• Work instructions
Set down, please, exactly the lines below that run from the line with "[|by eapply C]." to the line with "- intros Hu.", both lines included.

(Dataset records)
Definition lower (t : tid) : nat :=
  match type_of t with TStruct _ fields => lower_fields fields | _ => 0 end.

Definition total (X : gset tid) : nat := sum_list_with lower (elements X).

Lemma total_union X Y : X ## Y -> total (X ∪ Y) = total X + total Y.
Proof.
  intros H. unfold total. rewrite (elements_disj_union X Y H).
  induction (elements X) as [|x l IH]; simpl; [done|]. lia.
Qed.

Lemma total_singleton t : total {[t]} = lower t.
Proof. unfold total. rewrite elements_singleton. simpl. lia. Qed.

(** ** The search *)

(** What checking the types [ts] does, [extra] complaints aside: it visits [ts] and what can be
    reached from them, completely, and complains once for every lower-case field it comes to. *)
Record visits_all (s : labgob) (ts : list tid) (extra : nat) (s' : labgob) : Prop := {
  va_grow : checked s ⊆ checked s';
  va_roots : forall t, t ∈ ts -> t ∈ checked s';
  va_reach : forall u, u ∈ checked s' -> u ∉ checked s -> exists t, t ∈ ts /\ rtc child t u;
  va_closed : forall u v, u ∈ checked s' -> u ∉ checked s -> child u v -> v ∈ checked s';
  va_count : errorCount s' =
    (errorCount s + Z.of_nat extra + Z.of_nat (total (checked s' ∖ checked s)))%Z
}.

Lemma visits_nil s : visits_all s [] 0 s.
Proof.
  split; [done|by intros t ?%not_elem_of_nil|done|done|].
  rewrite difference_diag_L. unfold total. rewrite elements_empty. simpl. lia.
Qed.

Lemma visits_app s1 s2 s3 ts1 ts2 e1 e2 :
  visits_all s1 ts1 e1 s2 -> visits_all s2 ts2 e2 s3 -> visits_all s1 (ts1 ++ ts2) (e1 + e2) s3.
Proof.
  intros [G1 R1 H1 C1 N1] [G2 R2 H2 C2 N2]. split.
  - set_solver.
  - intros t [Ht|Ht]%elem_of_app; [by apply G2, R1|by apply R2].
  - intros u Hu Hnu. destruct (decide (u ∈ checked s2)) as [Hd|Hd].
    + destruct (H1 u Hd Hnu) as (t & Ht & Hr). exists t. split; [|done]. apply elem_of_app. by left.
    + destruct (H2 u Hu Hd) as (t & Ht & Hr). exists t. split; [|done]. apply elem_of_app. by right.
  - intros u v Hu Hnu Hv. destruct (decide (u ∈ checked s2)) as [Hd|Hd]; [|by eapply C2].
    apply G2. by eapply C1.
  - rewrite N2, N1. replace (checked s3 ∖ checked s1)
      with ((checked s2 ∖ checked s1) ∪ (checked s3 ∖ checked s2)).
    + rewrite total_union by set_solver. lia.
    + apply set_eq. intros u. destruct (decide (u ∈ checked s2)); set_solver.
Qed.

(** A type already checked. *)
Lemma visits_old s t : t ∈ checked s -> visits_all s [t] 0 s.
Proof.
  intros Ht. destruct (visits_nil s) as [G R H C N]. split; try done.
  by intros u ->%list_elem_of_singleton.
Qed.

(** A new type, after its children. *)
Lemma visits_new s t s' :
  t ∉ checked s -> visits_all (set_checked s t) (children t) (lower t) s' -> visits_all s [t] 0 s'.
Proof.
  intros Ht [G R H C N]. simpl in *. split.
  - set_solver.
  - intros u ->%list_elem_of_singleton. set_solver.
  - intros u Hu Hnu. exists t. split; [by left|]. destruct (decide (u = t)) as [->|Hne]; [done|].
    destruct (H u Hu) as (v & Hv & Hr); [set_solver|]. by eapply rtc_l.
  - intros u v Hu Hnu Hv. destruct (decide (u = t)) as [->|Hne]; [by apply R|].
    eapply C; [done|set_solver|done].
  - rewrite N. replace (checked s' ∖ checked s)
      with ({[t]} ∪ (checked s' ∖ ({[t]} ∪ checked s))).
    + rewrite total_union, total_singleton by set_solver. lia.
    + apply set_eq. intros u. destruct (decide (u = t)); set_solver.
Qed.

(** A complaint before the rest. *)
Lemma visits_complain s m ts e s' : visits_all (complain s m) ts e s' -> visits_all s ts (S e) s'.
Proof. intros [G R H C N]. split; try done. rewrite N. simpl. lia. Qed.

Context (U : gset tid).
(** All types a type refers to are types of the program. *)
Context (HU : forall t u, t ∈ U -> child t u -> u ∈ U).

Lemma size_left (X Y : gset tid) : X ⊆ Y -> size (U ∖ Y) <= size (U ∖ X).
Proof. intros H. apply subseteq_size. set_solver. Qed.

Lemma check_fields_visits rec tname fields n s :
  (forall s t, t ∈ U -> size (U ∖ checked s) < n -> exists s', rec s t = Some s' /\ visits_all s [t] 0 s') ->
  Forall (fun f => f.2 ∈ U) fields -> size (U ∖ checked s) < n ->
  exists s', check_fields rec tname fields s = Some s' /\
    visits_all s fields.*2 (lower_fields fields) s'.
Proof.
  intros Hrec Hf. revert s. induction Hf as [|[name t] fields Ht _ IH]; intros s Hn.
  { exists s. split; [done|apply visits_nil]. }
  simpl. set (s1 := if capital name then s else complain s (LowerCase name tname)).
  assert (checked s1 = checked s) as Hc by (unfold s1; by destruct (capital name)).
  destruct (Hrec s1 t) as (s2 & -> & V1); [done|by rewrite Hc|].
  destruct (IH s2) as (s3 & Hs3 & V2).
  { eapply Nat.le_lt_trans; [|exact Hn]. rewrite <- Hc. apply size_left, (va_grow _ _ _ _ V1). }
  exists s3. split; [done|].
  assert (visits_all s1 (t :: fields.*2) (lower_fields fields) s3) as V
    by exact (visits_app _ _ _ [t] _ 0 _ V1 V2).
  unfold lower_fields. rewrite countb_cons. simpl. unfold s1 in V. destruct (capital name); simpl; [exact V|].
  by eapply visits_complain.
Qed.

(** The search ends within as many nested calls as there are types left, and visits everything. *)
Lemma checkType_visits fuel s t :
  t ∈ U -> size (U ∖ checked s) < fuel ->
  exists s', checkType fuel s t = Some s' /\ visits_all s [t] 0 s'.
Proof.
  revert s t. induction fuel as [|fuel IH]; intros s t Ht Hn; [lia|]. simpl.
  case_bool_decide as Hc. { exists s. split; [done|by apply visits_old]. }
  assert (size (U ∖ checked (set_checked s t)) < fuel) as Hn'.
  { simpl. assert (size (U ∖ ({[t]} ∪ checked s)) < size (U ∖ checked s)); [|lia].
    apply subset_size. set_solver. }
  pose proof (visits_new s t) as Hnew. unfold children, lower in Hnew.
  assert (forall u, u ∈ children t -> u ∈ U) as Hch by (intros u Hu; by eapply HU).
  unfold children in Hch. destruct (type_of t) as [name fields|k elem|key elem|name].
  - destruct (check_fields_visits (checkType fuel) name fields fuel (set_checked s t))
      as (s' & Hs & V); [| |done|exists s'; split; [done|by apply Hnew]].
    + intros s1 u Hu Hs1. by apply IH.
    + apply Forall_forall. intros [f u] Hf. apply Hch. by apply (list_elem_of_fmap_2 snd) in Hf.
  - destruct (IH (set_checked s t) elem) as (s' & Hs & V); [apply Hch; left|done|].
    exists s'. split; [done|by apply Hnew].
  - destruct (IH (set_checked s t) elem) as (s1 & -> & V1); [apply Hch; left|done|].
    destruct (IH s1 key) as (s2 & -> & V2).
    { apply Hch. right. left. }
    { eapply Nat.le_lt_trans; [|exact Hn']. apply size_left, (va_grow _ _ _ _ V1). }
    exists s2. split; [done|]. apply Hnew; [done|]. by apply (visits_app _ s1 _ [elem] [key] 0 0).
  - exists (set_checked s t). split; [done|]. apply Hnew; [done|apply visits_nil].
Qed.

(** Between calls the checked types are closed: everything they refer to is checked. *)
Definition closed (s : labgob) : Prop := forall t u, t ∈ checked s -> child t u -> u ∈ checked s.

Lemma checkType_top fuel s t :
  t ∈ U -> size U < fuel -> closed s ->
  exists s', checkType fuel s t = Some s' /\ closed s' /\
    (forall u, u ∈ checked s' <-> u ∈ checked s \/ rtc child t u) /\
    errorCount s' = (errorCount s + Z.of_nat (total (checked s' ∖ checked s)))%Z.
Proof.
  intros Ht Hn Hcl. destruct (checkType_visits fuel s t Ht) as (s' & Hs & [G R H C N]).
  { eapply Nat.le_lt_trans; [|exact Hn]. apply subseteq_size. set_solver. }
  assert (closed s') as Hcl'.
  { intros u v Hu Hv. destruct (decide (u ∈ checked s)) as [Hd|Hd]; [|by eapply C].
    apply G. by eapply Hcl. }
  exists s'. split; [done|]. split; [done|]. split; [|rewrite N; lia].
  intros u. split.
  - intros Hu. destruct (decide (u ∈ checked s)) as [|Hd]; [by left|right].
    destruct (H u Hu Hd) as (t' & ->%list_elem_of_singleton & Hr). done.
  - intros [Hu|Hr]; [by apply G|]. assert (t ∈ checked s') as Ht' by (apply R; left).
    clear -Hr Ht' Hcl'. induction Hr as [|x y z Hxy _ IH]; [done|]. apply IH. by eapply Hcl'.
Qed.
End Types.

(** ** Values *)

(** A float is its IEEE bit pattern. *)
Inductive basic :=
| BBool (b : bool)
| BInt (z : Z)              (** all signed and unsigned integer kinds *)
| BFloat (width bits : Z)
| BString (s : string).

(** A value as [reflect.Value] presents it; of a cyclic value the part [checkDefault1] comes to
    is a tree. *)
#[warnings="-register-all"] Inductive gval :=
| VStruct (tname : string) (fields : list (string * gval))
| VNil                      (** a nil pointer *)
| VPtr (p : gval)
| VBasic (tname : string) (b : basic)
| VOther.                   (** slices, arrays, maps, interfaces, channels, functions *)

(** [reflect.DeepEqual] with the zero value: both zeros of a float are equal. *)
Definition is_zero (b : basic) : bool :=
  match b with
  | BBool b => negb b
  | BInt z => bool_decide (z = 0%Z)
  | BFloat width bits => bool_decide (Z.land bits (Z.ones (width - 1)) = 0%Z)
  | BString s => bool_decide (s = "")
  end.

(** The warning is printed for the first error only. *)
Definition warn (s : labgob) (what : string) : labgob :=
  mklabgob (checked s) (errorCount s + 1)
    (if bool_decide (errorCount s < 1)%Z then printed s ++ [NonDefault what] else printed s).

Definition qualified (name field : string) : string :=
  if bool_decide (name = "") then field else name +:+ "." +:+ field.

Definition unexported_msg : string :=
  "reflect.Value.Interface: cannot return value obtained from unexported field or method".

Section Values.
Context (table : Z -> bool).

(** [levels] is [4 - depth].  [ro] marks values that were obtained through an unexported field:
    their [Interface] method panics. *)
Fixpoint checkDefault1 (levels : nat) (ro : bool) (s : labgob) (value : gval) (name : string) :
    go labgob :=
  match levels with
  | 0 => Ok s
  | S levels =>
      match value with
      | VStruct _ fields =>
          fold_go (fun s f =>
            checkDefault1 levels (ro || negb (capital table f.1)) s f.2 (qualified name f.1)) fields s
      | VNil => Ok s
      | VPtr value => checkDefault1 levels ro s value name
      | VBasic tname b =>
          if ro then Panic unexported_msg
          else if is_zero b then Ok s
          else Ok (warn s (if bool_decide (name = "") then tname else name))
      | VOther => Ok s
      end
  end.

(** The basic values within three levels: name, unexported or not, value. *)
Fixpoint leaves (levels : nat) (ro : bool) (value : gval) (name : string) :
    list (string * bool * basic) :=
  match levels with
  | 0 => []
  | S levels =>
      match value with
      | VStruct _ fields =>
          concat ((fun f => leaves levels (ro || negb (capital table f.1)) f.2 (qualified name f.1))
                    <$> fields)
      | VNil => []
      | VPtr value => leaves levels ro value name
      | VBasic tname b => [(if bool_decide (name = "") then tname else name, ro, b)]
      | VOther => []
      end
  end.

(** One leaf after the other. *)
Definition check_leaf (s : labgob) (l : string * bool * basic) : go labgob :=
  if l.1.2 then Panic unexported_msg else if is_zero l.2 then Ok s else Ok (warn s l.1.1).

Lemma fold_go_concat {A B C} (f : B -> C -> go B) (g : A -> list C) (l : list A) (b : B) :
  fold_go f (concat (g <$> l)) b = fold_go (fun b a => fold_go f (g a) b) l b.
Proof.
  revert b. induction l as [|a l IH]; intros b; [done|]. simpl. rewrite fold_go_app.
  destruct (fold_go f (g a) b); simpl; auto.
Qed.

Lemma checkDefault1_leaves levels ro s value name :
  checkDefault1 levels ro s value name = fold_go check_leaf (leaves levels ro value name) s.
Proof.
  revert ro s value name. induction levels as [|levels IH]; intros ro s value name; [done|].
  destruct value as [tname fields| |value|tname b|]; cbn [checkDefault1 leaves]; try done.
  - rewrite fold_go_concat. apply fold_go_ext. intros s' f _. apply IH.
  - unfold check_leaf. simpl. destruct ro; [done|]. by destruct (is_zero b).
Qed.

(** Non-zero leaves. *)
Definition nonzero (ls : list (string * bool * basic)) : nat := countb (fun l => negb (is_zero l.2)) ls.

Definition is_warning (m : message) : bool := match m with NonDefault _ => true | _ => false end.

* * *

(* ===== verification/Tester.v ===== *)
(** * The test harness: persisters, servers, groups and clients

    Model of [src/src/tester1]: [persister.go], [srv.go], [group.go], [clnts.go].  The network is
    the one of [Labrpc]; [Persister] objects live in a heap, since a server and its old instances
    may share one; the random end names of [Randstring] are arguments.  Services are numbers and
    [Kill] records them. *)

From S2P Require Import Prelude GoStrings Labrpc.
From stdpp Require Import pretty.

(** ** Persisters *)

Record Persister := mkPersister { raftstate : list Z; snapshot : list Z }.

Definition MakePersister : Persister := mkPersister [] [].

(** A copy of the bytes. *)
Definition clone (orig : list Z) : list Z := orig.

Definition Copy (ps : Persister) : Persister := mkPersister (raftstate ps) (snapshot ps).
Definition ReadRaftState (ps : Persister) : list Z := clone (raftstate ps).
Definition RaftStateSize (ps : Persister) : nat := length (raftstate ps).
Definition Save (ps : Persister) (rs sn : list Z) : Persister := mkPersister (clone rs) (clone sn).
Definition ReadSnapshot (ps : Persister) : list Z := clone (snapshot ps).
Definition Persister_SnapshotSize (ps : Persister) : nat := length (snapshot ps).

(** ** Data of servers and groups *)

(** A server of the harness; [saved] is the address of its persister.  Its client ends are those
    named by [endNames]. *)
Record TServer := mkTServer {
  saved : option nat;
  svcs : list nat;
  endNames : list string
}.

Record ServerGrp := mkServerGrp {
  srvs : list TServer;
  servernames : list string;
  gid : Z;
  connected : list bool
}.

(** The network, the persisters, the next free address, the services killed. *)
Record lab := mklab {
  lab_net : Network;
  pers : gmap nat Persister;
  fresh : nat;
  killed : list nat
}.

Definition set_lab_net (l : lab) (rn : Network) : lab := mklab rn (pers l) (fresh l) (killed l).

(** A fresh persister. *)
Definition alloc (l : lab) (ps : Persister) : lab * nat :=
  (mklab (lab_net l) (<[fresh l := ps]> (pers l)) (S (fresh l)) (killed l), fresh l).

• Answer space
  { intros u v Hu Hv. destruct (decide (u ∈ checked s)) as [Hd|Hd]; [|by eapply C].
    apply G. by eapply Hcl. }
  exists s'. split; [done|]. split; [done|]. split; [|rewrite N; lia].
  intros u. split.
  - intros Hu. destruct (decide (u ∈ checked s)) as [|Hd]; [by left|right].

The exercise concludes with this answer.